Take the data below and extract the lines from the one with "(** [x] comes" to the one with "(if ascending then", inclusive, exactly as written.

Collected data:
------------

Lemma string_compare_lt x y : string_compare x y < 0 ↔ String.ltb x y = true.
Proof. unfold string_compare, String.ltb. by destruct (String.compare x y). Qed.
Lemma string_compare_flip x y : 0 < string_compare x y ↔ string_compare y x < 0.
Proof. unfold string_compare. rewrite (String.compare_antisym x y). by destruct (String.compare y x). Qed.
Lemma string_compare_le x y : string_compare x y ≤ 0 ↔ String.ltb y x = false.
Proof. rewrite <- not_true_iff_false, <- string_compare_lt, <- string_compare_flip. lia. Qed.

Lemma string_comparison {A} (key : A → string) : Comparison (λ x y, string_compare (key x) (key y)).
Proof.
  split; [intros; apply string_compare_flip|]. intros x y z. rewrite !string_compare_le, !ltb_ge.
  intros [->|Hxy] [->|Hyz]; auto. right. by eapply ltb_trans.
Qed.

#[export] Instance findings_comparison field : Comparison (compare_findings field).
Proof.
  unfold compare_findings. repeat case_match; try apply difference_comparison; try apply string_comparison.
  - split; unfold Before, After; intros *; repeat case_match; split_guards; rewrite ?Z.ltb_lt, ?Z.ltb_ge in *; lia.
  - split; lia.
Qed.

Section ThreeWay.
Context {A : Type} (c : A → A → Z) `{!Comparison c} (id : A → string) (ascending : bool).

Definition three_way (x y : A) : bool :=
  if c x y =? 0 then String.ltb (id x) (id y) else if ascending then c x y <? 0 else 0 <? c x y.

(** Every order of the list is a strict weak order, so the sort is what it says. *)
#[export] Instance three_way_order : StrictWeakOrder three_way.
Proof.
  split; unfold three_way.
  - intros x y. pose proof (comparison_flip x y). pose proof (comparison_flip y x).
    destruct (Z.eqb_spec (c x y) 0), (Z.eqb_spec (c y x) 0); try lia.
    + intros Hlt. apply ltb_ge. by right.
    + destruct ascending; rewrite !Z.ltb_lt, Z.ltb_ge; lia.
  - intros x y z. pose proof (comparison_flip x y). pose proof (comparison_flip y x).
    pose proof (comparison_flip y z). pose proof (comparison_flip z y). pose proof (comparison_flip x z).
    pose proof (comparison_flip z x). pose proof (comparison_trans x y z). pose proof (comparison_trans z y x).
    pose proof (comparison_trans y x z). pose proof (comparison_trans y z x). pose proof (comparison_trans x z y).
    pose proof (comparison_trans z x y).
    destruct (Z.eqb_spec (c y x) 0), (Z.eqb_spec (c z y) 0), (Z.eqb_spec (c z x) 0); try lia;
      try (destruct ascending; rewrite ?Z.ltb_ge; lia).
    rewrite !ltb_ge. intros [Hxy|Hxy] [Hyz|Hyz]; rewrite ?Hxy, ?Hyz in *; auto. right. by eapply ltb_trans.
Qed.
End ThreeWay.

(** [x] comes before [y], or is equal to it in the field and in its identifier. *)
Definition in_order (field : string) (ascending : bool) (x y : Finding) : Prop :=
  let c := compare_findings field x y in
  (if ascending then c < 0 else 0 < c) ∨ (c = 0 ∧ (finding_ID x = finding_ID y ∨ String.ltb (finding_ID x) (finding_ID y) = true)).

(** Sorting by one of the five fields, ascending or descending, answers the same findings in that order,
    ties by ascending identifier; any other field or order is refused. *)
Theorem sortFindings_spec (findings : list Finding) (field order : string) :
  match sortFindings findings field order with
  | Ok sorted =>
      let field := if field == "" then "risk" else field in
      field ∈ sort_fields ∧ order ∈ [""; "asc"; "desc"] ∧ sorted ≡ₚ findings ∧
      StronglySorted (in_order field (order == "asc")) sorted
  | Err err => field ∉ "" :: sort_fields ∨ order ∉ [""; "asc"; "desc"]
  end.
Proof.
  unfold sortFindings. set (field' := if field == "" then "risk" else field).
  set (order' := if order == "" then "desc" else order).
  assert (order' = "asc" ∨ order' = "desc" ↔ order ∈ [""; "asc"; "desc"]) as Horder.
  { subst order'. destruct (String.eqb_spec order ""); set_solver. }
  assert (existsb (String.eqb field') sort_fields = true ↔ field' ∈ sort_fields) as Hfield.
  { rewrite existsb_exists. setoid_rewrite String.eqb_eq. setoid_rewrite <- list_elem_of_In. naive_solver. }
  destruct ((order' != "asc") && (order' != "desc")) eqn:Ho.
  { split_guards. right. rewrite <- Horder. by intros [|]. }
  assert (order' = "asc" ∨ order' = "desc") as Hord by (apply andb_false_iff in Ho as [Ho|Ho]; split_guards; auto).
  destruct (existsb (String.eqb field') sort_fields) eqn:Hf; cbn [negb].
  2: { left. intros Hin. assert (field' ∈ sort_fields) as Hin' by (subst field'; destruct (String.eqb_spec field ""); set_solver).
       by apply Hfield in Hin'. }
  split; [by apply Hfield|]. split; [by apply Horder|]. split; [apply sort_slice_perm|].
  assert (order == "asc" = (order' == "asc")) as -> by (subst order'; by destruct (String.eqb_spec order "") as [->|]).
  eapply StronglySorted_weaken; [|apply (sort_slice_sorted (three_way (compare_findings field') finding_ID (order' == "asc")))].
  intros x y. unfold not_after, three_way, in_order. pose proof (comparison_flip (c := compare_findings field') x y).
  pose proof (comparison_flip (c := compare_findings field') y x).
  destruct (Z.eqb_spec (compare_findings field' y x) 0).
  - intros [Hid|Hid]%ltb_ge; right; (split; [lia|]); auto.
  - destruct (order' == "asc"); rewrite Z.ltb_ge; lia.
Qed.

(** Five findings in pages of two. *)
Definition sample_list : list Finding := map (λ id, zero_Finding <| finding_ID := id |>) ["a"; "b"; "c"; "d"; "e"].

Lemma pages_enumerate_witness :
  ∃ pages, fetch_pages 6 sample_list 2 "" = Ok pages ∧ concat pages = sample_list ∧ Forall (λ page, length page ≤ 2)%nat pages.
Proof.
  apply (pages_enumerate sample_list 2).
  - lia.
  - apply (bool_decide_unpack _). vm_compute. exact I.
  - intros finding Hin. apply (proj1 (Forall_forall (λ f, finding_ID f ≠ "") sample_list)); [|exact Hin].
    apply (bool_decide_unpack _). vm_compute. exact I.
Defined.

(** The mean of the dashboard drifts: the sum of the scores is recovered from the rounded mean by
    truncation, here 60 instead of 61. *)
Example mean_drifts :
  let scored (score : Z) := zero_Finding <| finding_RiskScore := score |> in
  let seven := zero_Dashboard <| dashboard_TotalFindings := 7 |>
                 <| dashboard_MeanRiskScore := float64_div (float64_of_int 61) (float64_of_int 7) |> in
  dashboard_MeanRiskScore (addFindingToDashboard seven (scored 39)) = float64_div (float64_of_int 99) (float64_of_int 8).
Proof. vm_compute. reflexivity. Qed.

------------

■ **RESPONSE AREA**:
(** [x] comes before [y], or is equal to it in the field and in its identifier. *)
Definition in_order (field : string) (ascending : bool) (x y : Finding) : Prop :=
  let c := compare_findings field x y in
  (if ascending then c < 0 else 0 < c) ∨ (c = 0 ∧ (finding_ID x = finding_ID y ∨ String.ltb (finding_ID x) (finding_ID y) = true)).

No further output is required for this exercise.